Poche cose elettorali, peraltro a voi già note. La prima: quest’anticipo non ci sarebbe dovuto essere. Lo sconsigliava la situazione bellica, economica, sociale. Meglio proseguire con Draghi in attesa del successore, dopo le parlamentarie previste nella primavera 2023. Non certo il Conte neo-barricadiero, ma Berlusconi e Salvini potrebbero pentirsi d’aver affossato il premier, la personalità italiana oggi più autorevole nel mondo. Era una garanzia per l’Italia, riavercela non sarebbe un male. Semmai il contrario.

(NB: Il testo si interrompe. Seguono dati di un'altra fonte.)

Definition CONTENT_CATEGORIES : dict Category :=
  [ ("film",
     {| name := "Film & Cinema";
        cat_description := "Feature films, short films, documentaries, and cinematic content";
        file_types := ["mp4"; "mov"; "avi"; "mkv"; "wmv"];
        tokenization_structure :=
       [
         ("cinematography_rights", {| description := "Visual composition, camera work, and cinematographic elements";
             percentage := 25; base_value := 60.0 |});
         ("audio_soundtrack_rights", {| description := "Original music, sound design, and audio production";
             percentage := 20; base_value := 45.0 |});
         ("narrative_story_rights", {| description := "Plot, storyline, and narrative structure";
             percentage := 20; base_value := 50.0 |});
         ("character_performance_rights", {| description := "Character development and performance elements";
             percentage := 15; base_value := 40.0 |});
         ("production_design_rights", {| description := "Set design, costumes, and visual production elements";
             percentage := 10; base_value := 35.0 |});
         ("distribution_licensing_rights", {| description := "Rights to distribute and license the film";
             percentage := 10; base_value := 30.0 |}) ] |});
    ("animation",
     {| name := "Animation & Motion Graphics";
        cat_description := "Animated content, motion graphics, and digital animation";
        file_types := ["mp4"; "mov"; "gif"; "webm"];
        tokenization_structure :=
       [
         ("animation_artistry_rights", {| description := "Animation techniques, style, and artistic execution";
             percentage := 30; base_value := 55.0 |});
         ("character_design_rights", {| description := "Original character designs and visual development";
             percentage := 25; base_value := 50.0 |});
         ("story_concept_rights", {| description := "Narrative concept and storytelling approach";
             percentage := 20; base_value := 45.0 |});
         ("audio_design_rights", {| description := "Sound effects, music, and audio synchronization";
             percentage := 15; base_value := 35.0 |});
         ("technical_innovation_rights", {| description := "Technical animation methods and innovations";
             percentage := 10; base_value := 40.0 |}) ] |});
    ("screenplay",
     {| name := "Screenplay Writing";
        cat_description := "Film scripts, TV scripts, and screenplay content";
        file_types := ["pdf"; "txt"; "doc"; "docx"; "rtf"];
        tokenization_structure :=
       [
         ("dialogue_rights", {| description := "Original dialogue and character voice";
             percentage := 30; base_value := 45.0 |});
         ("plot_structure_rights", {| description := "Story structure, plot development, and pacing";
             percentage := 25; base_value := 50.0 |});
         ("character_development_rights", {| description := "Character arcs, personalities, and development";
             percentage := 20; base_value := 40.0 |});
         ("scene_description_rights", {| description := "Scene setting, action descriptions, and visual elements";
             percentage := 15; base_value := 35.0 |});
         ("adaptation_rights", {| description := "Rights to adapt the screenplay for different media";
             percentage := 10; base_value := 55.0 |}) ] |});
    ("book_writing",
     {| name := "Book & Literature Writing";
        cat_description := "Novels, non-fiction books, poetry, and literary works";
        file_types := ["pdf"; "txt"; "doc"; "docx"; "epub"];
        tokenization_structure :=
       [
         ("narrative_prose_rights", {| description := "Writing style, prose, and narrative voice";
             percentage := 35; base_value := 50.0 |});
         ("plot_concept_rights", {| description := "Original plot, story concept, and structure";
             percentage := 25; base_value := 45.0 |});
         ("character_creation_rights", {| description := "Original characters and character development";
             percentage := 20; base_value := 40.0 |});
         ("world_building_rights", {| description := "Setting, world creation, and environmental details";
             percentage := 10; base_value := 35.0 |});
         ("publishing_adaptation_rights", {| description := "Rights to publish and adapt in different formats";
             percentage := 10; base_value := 60.0 |}) ] |});
    ("digital_art",
     {| name := "Digital Art & Illustration";
        cat_description := "Digital paintings, illustrations, and artistic creations";
        file_types := ["jpg"; "jpeg"; "png"; "gif"; "bmp"; "tiff"; "webp"];
        tokenization_structure :=
       [
         ("artistic_composition_rights", {| description := "Visual composition, color theory, and artistic style";
             percentage := 40; base_value := 55.0 |});
         ("concept_originality_rights", {| description := "Original concept, theme, and creative vision";
             percentage := 25; base_value := 50.0 |});
         ("technical_execution_rights", {| description := "Digital technique, skill, and technical innovation";
             percentage := 20; base_value := 45.0 |});
         ("commercial_usage_rights", {| description := "Rights for commercial use and reproduction";
             percentage := 15; base_value := 65.0 |}) ] |});
    ("photography",
     {| name := "Photography";
        cat_description := "Original photographs and photographic art";
        file_types := ["jpg"; "jpeg"; "png"; "raw"; "tiff"];
        tokenization_structure :=
       [
         ("photographic_composition_rights", {| description := "Composition, framing, and photographic vision";
             percentage := 35; base_value := 50.0 |});
         ("subject_capture_rights", {| description := "Original subject matter and moment capture";
             percentage := 25; base_value := 45.0 |});
         ("technical_photography_rights", {| description := "Camera technique, lighting, and technical execution";
             percentage := 20; base_value := 40.0 |});
         ("post_processing_rights", {| description := "Digital editing, color grading, and enhancement";
             percentage := 10; base_value := 35.0 |});
         ("commercial_licensing_rights", {| description := "Rights for commercial use and licensing";
             percentage := 10; base_value := 70.0 |}) ] |});
    ("music_composition",
     {| name := "Music Composition";
        cat_description := "Original music compositions and musical works";
        file_types := ["mp3"; "wav"; "aac"; "flac"; "ogg"; "m4a"];
        tokenization_structure :=
       [
         ("melody_composition_rights", {| description := "Original melody, musical themes, and composition";
             percentage := 30; base_value := 55.0 |});
         ("lyrical_content_rights", {| description := "Song lyrics, vocal content, and lyrical creativity";
             percentage := 25; base_value := 45.0 |});
         ("arrangement_production_rights", {| description := "Musical arrangement, instrumentation, and production";
             percentage := 20; base_value := 50.0 |});
         ("performance_rights", {| description := "Performance and recording rights";
             percentage := 15; base_value := 60.0 |});
         ("synchronization_rights", {| description := "Rights for use in media, films, and advertisements";
             percentage := 10; base_value := 75.0 |}) ] |});
    ("podcast_audio",
     {| name := "Podcast & Audio Content";
        cat_description := "Podcasts, audio shows, and spoken content";
        file_types := ["mp3"; "wav"; "aac"; "m4a"];
        tokenization_structure :=
       [
         ("content_creation_rights", {| description := "Original content, topics, and creative approach";
             percentage := 35; base_value := 40.0 |});
         ("host_personality_rights", {| description := "Host persona, style, and unique presentation";
             percentage := 25; base_value := 35.0 |});
         ("production_quality_rights", {| description := "Audio production, editing, and technical quality";
             percentage := 20; base_value := 30.0 |});
         ("format_concept_rights", {| description := "Show format, structure, and conceptual framework";
             percentage := 10; base_value := 45.0 |});
         ("distribution_syndication_rights", {| description := "Rights to distribute and syndicate content";
             percentage := 10; base_value := 50.0 |}) ] |});
    ("software_code",
     {| name := "Software & Code";
        cat_description := "Software applications, code, and digital tools";
        file_types := ["py"; "js"; "html"; "css"; "java"; "cpp"; "zip"];
        tokenization_structure :=
       [
         ("algorithm_logic_rights", {| description := "Core algorithms, logic, and computational methods";
             percentage := 35; base_value := 60.0 |});
         ("user_interface_rights", {| description := "UI/UX design, interface, and user experience";
             percentage := 25; base_value := 45.0 |});
         ("architecture_design_rights", {| description := "Software architecture and system design";
             percentage := 20; base_value := 55.0 |});
         ("innovation_patent_rights", {| description := "Technical innovations and patentable methods";
             percentage := 10; base_value := 80.0 |});
         ("commercial_licensing_rights", {| description := "Rights to license and commercialize the software";
             percentage := 10; base_value := 70.0 |}) ] |});
    ("video_games",
     {| name := "Video Games & Interactive Media";
        cat_description := "Video games, interactive entertainment, and game-related content";
        file_types := ["exe"; "apk"; "ipa"; "unity"; "unreal"; "zip"; "rar"; "mp4"; "mov"];
        tokenization_structure :=
       [
         ("visual_art_assets_rights", {| description := "Character designs, environments, textures, UI art, and visual assets";
             percentage := 25; base_value := 55.0 |});
         ("audio_music_rights", {| description := "Original soundtrack, background music, and musical compositions";
             percentage := 15; base_value := 50.0 |});
         ("sound_effects_rights", {| description := "Sound effects, voice acting, and audio design";
             percentage := 10; base_value := 40.0 |});
         ("narrative_story_rights", {| description := "Storyline, dialogue, lore, and narrative content";
             percentage := 15; base_value := 45.0 |});
         ("gameplay_mechanics_rights", {| description := "Game mechanics, rules, systems, and interactive design";
             percentage := 20; base_value := 60.0 |});
         ("code_programming_rights", {| description := "Source code, programming, and technical implementation";
             percentage := 10; base_value := 65.0 |});
         ("distribution_licensing_rights", {| description := "Rights to distribute, publish, and license the game";
             percentage := 5; base_value := 75.0 |}) ] |}) ].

La seconda. Regna l’incertezza. Incertezza (1) se andare a votare o no. Molti i tentati di stare a casa, specialmente di giovane età. Non trovano proposte e propositori che li sollecitino a snidarsi. Vorrebbero la concretezza, ascoltano/vedono/percepiscono cenni astratti. Incertezza (2) su chi scegliere, andando invece a votare. Colpa della propaganda, che s’è beffata del pragmatismo, almeno in molti casi e in diverse voci comizianti. Prevale la difforme-uniforme vaghezza del trasversale promessificio: un mare d’irrealizzabilità, dentro il quale remano sfiancati demagoghi.
La terza. Le alleanze di oggi potrebbero incenerirsi il 26 settembre. Se il risultato non sarà netto, col favorito centrodestra che non capotta lo sfavorito centrosinistra, si assisterà a qualcosa di simile all’accaduto nel 2018 e nel 2019: l’unione degli opposti. Larga nella misura in cui l’emergenza richiederà la dimensione nazionale: ci aspettano tempi duri, sconsigliabile affrontarli con un’alleanza molle.
La quarta. L’impalpabilità dei programmi valorizza l’evanescenza dei leader. Il paradosso è che ne abbiamo di modesti eppure non peggio delle loro idee. Sicché finirà per affermarsi la simpatia/antipatia verso tizio o caio, all’ultimo momento, in base alla battuta riuscita, a un tic piaciuto o aborrito, ad altro d’indefinito e superficiale. L’elettorato consapevole, maturo, informato è una minoranza, dunque aspettiamoci qualunque sorpresa.
La democrazia è questo, nel bene e nel male. Con un’avvertenza: se gl’indifferenti sono numerosi, non gliene si può muovere colpa esclusiva. Comunque vada domenica prossima, la politica -in debito d’autorevole rappresentatività e affidabile efficienza- va rilegittimata. Scrive Papa Francesco nella Evangelii Gaudium: “La politica, tanto denigrata, è una vocazione altissima, una delle forme più preziose di carità, perché cerca il bene comune. I politici devono cercare non il proprio tornaconto, ma la dignità umana”. Votiamo Francesco, e chi lo vuole prendere a modello coi fatti, non con le parole.